For the design that was selected, the goal was to pay homage to the past, while conveying the leading-edge technology that defines the TTS research car. Designers decided to give the rally car themes from the 1980s a forward-looking twist, said Sangyup Lee, Chief Designer (Group Exterior) at VW/Audi Group Studio California.
The original rally cars, for example didn't feature a large four rings logo on their roofs. But the designers used that design cue from modern Audi DTM racing cars in Europe so the brand image would be evident in aerial photos and videos.
"We were very much inspired by the Pikes Peak race cars," noted Raul Cenan, Lead Designer on the TTS project. "But there was very different technology used in those cars overall. So we decided to go with more modern elements that were heritage-inspired."

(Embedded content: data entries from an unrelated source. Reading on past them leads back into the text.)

(** * globes: projections, orientation, drag sessions and the relief overlay

    A shallow embedding of [globes] (the module of the earth viewer that
    builds a globe object per named projection) and the properties of it
    that the design document states, followed by properties of the rest of
    the module and of the catalog of datasets that the development server
    generates.

    Conventions of the embedding.

    - A JavaScript number is a [number]: an exact rational, or one of
      [NaN], [PInf], [NInf].  Arithmetic follows IEEE 754 on the special
      values; on finite values it is exact, so binary64 rounding, overflow
      and the sign of zero are abstracted away (a zero divisor is [+0]) and
      a decimal literal is the rational it spells.  The one exception is
      the product of a source alpha and [0.7] in the pixel loops, which is
      rounded to binary64, since the byte that is stored depends on it.
    - The [d3] projection object is external to the module.  It is a record
      of the parameters its accessors get and set, an accessor returning
      what was last set (the reduction of angles to a turn and the
      conversion to radians inside [d3] are not modelled); what [d3]
      computes from the parameters (fresh projections, [invert], the bounds
      of the sphere) is the interface [D3].
    - A method that can throw returns a [result]; code that mutates the
      globe takes the globe and returns the new one. *)

From Stdlib Require Import ZArith QArith Qround Qabs Lqa Lia.
From Stdlib.Strings Require Import Ascii String Byte.
From stdpp Require Import base option list gmap strings sorting.
From Stdlib Require Floats.

Local Open Scope Z_scope.

(** ** Numbers *)

Inductive number : Type :=
  | NaN
  | NInf
  | Fin (q : Q)
  | PInf.

Declare Scope num_scope.
Delimit Scope num_scope with num.
Bind Scope num_scope with number.

Definition zn (z : Z) : number := Fin (inject_Z z).

Module Num.

Definition neg (a : number) : number :=
  match a with
  | NaN => NaN
  | NInf => PInf
  | PInf => NInf
  | Fin q => Fin (Qred (- q))
  end.

Definition add (a b : number) : number :=
  match a, b with
  | NaN, _ | _, NaN => NaN
  | PInf, NInf | NInf, PInf => NaN
  | PInf, _ | _, PInf => PInf
  | NInf, _ | _, NInf => NInf
  | Fin x, Fin y => Fin (Qred (x + y))
  end.

Definition sub (a b : number) : number := add a (neg b).

(** The sign of a rational as a comparison with zero. *)
Definition sgn (q : Q) : comparison := (Qnum q ?= 0)%Z.

(** An infinity with the sign of [s], [NaN] for a zero. *)
Definition inf_of (s : comparison) (flip : bool) : number :=
  match s, flip with
  | Eq, _ => NaN
  | Gt, false | Lt, true => PInf
  | Gt, true | Lt, false => NInf
  end.

Definition mul (a b : number) : number :=
  match a, b with
  | NaN, _ | _, NaN => NaN
  | Fin x, Fin y => Fin (Qred (x * y))
  | PInf, Fin y | Fin y, PInf => inf_of (sgn y) false
  | NInf, Fin y | Fin y, NInf => inf_of (sgn y) true
  | PInf, PInf | NInf, NInf => PInf
  | PInf, NInf | NInf, PInf => NInf
  end.

Definition div (a b : number) : number :=
  match a, b with
  | NaN, _ | _, NaN => NaN
  | Fin x, Fin y =>
      match sgn y with
      | Eq => inf_of (sgn x) false
      | _ => Fin (Qred (x / y))
      end
  | Fin _, (PInf | NInf) => Fin 0
  | PInf, Fin y => match sgn y with Lt => NInf | _ => PInf end
  | NInf, Fin y => match sgn y with Lt => PInf | _ => NInf end
  | (PInf | NInf), (PInf | NInf) => NaN
  end.

(** [a < b], [a <= b] and [a === b]: false as soon as one side is [NaN]. *)
Definition ltb (a b : number) : bool :=
  match a, b with
  | NaN, _ | _, NaN => false
  | _, NInf | PInf, _ => false
  | NInf, _ | _, PInf => true
  | Fin x, Fin y => negb (Qle_bool y x)
  end.

Definition leb (a b : number) : bool :=
  match a, b with
  | NaN, _ | _, NaN => false
  | NInf, _ | _, PInf => true
  | _, NInf | PInf, _ => false
  | Fin x, Fin y => Qle_bool x y
  end.

Definition eqb (a b : number) : bool :=
  match a, b with
  | NInf, NInf | PInf, PInf => true
  | Fin x, Fin y => Qeq_bool x y
  | _, _ => false
  end.

Definition isFinite (a : number) : bool :=
  match a with Fin _ => true | _ => false end.

(** [Math.floor], [Math.ceil], [Math.round] (halves go up). *)
Definition floor (a : number) : number :=
  match a with Fin q => zn (Qfloor q) | _ => a end.

Definition ceil (a : number) : number :=
  match a with Fin q => zn (Qceiling q) | _ => a end.

Definition round (a : number) : number :=
  match a with Fin q => zn (Qfloor (q + (1 # 2))) | _ => a end.

(** The integer nearest to a rational, the even one at a tie. *)
Definition nearest_even (x : Q) : Z :=
  let f := Qfloor x in
  match ((x - inject_Z f) ?= (1 # 2))%Q with
  | Lt => f
  | Gt => f + 1
  | Eq => if Z.even f then f else f + 1
  end.

(** The binary64 value nearest to a rational: a significand of 53 bits, the
    even one at a tie, gradual underflow below [2^-1022] and an infinity
    from [2^1024] on. *)
Definition binary64 (q : Q) : number :=
  match Qnum q with
  | Z0 => Fin 0
  | _ =>
      let m := Qabs q in
      let e0 := Z.log2 (Qnum m) - Z.log2 (Zpos (Qden m)) in
      let e := if Qle_bool (Qpower 2 e0) m then e0 else e0 - 1 in
      let t := Z.max (e - 52) (-1074) in
      let v := (inject_Z (nearest_even (m / Qpower 2 t)) * Qpower 2 t)%Q in
      if Qle_bool (Qpower 2 1024) v
      then (if Qle_bool 0 q then PInf else NInf)
      else Fin (Qred (if Qle_bool 0 q then v else - v))
  end.

(** [a * b] rounded to binary64, for a product whose rounding shows. *)
Definition mul64 (a b : number) : number :=
  match mul a b with
  | Fin q => binary64 q
  | x => x
  end.

(** [Math.max] and [Math.min] of two arguments. *)
Definition max (a b : number) : number :=
  match a, b with
  | NaN, _ | _, NaN => NaN
  | _, _ => if leb a b then b else a
  end.

Definition min (a b : number) : number :=
  match a, b with
  | NaN, _ | _, NaN => NaN
  | _, _ => if leb a b then a else b
  end.

End Num.

Notation "a + b" := (Num.add a b) : num_scope.
Notation "a - b" := (Num.sub a b) : num_scope.
Notation "a * b" := (Num.mul a b) : num_scope.
Notation "a / b" := (Num.div a b) : num_scope.
Notation "- a" := (Num.neg a) : num_scope.
Notation "a <? b" := (Num.ltb a b) : num_scope.
Notation "a <=? b" := (Num.leb a b) : num_scope.
Notation "a >=? b" := (Num.leb b a) : num_scope.

(** Two numbers are the same value: the same special value, or rationals
    equal as fractions. *)
Definition same (a b : number) : Prop :=
  match a, b with
  | NaN, NaN | NInf, NInf | PInf, PInf => True
  | Fin x, Fin y => x == y
  | _, _ => False
  end.

Infix "=n=" := same (at level 70, no associativity).
(** ** 6. The main function and the script *)

(** The commands [main] registers a [CommandHandler] for. *)
Inductive Command : Type :=
| cmd_start
| cmd_add_user
| cmd_remove_user
| cmd_list_users
| cmd_submit_link
| cmd_list_links.

(** The callback registered for a command.  [now] is the clock of the
    database when the handler runs. *)
Definition callback (now : string) (c : Command)
    : Update -> list string -> Py unit :=
  match c with
  | cmd_start => start
  | cmd_add_user => add_user
  | cmd_remove_user => remove_user
  | cmd_list_users => list_users
  | cmd_submit_link => submit_link now
  | cmd_list_links => list_links
  end.

(** The commands whose handler starts with [if not is_admin(user_id)]. *)
Definition admin_only (c : Command) : bool :=
  match c with
  | cmd_add_user | cmd_remove_user | cmd_list_users | cmd_list_links => true
  | cmd_start | cmd_submit_link => false
  end.

(** An inbound command: when it is handled, which command, the update and
    [context.args]. *)
Record Event : Type := mkEvent {
  ev_now : string;
  ev_command : Command;
  ev_update : Update;
  ev_args : list string
}.

(** The application runs the callback; an exception that leaves the
    callback is logged by the application, which goes on polling. *)
Definition handle (e : Event) (w : World) : World :=
  snd (callback (ev_now e) (ev_command e) (ev_update e) (ev_args e) w).

Definition run (es : list Event) (w : World) : World :=
  fold_left (fun w e => handle e w) es w.

(** [for admin_id in ADMIN_IDS: db.add_authorized_user(admin_id)] over any
    iteration order [ids] of the set. *)
Definition seed (ids : list Z) (d : Database) : Database :=
  fold_left (fun d admin_id => fst (add_authorized_user admin_id d)) ids d.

Planned Timeline for the Autonomous Audi TTS Pikes Peak
The highlight of the months ahead for the Autonomous Audi TTS Pikes Peak is the planned high-speed testing up Pikes Peak in the fall, weather conditions permitting.
During testing the Pikes Peak course would be divided into segments, which the TTS research car would drive at progressively increasing speeds. Certification of the testing would be done by an independent motorsports organization.
Later in the fall, also weather permitting, the Autonomous Audi TTS Pikes Peak plans to make a Guinness Book of World Records land speed attempt at the El Mirage Lake dry-lake bed in southern California or another nearby location.
Officials from the Guinness Book would certify whether the TTS research car can establish a record in the new category of fastest speed in an autonomous vehicle.
Media coverage details will be forthcoming.